══ Data for analysis ══

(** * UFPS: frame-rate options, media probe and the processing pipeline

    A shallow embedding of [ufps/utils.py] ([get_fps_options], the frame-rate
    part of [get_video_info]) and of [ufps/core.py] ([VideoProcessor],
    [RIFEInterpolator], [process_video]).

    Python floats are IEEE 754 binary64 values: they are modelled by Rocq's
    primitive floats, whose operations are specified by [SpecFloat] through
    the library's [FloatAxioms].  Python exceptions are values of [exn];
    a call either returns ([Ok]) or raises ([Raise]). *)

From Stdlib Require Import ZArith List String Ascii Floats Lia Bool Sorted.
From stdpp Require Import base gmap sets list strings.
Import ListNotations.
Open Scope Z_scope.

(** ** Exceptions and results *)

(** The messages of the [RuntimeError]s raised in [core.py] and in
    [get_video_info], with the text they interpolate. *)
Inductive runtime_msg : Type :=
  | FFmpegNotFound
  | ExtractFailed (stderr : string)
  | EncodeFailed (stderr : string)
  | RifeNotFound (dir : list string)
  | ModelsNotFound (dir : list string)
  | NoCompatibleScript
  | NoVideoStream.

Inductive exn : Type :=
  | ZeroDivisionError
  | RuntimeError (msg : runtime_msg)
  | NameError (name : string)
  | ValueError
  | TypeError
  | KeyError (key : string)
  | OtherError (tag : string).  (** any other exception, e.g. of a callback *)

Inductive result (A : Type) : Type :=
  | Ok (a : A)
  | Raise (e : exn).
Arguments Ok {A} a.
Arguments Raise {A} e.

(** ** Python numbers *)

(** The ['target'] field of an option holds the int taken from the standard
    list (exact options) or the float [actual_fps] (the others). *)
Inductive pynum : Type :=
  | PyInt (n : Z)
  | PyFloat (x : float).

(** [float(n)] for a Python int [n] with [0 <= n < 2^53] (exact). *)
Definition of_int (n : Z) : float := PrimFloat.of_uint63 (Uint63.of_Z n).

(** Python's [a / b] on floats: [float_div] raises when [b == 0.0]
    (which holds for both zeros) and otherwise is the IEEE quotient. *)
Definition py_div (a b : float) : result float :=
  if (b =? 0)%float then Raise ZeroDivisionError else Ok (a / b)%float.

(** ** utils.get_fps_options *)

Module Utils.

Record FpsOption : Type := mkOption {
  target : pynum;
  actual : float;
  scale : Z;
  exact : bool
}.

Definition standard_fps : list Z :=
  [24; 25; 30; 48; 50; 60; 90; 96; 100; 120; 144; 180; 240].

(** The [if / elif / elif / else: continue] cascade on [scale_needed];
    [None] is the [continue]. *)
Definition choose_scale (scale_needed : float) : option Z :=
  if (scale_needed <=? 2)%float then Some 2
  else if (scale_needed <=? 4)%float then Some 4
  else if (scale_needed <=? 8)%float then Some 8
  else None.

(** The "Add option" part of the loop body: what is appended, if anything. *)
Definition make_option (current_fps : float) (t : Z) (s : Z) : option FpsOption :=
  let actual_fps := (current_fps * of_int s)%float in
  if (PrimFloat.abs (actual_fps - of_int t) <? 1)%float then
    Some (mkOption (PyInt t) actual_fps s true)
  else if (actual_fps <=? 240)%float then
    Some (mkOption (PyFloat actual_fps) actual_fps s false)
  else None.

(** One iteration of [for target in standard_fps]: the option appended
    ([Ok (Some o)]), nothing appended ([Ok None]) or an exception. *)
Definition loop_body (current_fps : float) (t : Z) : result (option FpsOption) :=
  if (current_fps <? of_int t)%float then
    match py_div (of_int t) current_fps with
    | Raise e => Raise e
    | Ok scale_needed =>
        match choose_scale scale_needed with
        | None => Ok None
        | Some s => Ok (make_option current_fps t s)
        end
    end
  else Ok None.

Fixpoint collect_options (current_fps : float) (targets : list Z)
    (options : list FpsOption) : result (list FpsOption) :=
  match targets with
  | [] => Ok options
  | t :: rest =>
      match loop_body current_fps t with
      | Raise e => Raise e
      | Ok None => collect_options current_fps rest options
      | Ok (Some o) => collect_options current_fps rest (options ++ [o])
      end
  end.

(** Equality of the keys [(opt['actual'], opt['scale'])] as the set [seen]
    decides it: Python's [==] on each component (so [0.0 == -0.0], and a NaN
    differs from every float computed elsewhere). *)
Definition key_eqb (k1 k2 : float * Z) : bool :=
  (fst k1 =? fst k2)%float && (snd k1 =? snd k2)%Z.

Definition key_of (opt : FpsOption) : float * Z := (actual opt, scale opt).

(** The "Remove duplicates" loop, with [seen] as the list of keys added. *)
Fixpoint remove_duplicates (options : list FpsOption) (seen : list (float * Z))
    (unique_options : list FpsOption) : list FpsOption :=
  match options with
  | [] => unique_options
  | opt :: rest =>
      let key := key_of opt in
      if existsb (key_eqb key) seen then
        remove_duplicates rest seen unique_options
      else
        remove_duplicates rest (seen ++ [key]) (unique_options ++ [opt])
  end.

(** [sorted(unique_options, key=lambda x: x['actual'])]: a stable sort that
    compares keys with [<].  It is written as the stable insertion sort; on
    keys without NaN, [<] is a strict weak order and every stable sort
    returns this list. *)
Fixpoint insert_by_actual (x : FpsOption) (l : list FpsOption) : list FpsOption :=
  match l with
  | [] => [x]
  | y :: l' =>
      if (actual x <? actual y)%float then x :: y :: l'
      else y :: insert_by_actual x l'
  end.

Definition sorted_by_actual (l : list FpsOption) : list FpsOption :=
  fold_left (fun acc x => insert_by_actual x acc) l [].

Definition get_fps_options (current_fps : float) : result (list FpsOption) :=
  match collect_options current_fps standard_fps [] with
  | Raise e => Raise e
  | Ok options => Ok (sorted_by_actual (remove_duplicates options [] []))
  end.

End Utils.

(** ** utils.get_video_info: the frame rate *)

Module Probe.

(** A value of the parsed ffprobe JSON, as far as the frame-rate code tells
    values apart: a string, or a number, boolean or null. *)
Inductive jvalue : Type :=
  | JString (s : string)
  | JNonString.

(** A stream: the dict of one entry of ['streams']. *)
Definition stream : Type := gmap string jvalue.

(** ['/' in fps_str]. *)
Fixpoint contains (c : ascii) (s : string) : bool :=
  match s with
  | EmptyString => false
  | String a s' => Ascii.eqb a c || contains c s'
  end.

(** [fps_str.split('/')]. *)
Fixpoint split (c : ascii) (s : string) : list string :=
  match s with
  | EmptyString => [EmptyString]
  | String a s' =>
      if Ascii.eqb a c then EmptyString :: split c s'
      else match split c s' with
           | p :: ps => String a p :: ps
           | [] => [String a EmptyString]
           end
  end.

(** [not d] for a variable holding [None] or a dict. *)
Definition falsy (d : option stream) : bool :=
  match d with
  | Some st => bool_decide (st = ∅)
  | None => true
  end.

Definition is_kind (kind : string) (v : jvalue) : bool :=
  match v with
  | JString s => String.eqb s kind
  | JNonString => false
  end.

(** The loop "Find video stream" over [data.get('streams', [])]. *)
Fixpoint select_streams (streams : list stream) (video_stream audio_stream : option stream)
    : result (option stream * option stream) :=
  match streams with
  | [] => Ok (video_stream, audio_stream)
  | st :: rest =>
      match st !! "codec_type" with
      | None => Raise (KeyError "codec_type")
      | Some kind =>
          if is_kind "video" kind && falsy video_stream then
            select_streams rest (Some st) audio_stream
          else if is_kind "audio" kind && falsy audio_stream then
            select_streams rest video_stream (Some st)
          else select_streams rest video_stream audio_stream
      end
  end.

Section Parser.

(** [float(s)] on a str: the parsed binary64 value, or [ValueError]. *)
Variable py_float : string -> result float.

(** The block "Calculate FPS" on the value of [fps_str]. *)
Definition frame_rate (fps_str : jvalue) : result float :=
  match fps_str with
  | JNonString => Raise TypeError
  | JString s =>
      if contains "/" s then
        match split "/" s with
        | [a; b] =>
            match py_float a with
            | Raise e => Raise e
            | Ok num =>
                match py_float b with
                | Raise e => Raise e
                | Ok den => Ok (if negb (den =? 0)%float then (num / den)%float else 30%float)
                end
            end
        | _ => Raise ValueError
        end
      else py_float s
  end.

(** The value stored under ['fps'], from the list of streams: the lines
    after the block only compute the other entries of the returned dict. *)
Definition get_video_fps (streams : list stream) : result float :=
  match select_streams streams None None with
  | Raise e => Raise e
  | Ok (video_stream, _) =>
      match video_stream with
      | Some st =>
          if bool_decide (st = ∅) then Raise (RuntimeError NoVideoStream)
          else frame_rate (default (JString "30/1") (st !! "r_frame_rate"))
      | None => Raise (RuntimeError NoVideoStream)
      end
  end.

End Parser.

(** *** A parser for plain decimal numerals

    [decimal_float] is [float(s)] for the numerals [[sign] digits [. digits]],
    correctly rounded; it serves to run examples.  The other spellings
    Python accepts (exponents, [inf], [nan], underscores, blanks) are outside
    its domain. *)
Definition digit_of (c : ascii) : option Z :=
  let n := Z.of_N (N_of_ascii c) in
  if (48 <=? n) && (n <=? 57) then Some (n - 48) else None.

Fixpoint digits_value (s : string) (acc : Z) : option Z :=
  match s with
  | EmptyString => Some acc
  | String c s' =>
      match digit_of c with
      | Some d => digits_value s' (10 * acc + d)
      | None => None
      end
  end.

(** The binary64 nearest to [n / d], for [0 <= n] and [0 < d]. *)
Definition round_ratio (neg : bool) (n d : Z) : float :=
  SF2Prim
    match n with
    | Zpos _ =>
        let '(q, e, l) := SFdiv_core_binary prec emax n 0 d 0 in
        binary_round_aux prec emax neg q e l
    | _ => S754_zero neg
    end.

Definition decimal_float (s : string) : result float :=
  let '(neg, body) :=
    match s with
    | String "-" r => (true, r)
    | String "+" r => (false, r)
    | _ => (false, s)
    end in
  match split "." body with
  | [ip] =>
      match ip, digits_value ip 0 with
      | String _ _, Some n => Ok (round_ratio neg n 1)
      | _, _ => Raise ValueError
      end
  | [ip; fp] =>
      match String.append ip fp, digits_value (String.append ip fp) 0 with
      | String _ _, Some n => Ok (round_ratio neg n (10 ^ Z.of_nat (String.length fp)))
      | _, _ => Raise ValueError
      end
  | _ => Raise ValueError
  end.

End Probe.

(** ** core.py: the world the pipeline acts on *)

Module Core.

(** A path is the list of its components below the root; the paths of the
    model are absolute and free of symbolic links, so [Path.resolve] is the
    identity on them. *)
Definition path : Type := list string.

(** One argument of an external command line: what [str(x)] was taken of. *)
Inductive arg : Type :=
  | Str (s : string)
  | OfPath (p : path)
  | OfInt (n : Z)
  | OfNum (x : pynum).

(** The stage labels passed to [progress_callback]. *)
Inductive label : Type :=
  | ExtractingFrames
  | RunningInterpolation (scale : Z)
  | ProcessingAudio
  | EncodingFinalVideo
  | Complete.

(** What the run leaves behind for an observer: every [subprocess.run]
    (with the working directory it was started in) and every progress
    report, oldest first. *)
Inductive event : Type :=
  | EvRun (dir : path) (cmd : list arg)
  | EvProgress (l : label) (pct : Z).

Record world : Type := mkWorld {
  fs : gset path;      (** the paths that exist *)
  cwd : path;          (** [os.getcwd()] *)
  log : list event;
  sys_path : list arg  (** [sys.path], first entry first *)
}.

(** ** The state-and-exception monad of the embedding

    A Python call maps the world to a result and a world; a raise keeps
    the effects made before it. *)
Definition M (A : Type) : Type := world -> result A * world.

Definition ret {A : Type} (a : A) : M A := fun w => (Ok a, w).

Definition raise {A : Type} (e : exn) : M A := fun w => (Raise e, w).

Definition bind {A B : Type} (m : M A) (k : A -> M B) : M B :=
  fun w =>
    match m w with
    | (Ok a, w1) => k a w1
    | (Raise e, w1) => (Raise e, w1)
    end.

═══

* **Work instructions**: Take the line that contains "sys_path : list" and each line after it through the end of the records, and repeat them all exactly. Nothing else.

* **Result**:
  sys_path : list arg  (** [sys.path], first entry first *)
}.

(** ** The state-and-exception monad of the embedding

    A Python call maps the world to a result and a world; a raise keeps
    the effects made before it. *)
Definition M (A : Type) : Type := world -> result A * world.

Definition ret {A : Type} (a : A) : M A := fun w => (Ok a, w).

Definition raise {A : Type} (e : exn) : M A := fun w => (Raise e, w).

Definition bind {A B : Type} (m : M A) (k : A -> M B) : M B :=
  fun w =>
    match m w with
    | (Ok a, w1) => k a w1
    | (Raise e, w1) => (Raise e, w1)
    end.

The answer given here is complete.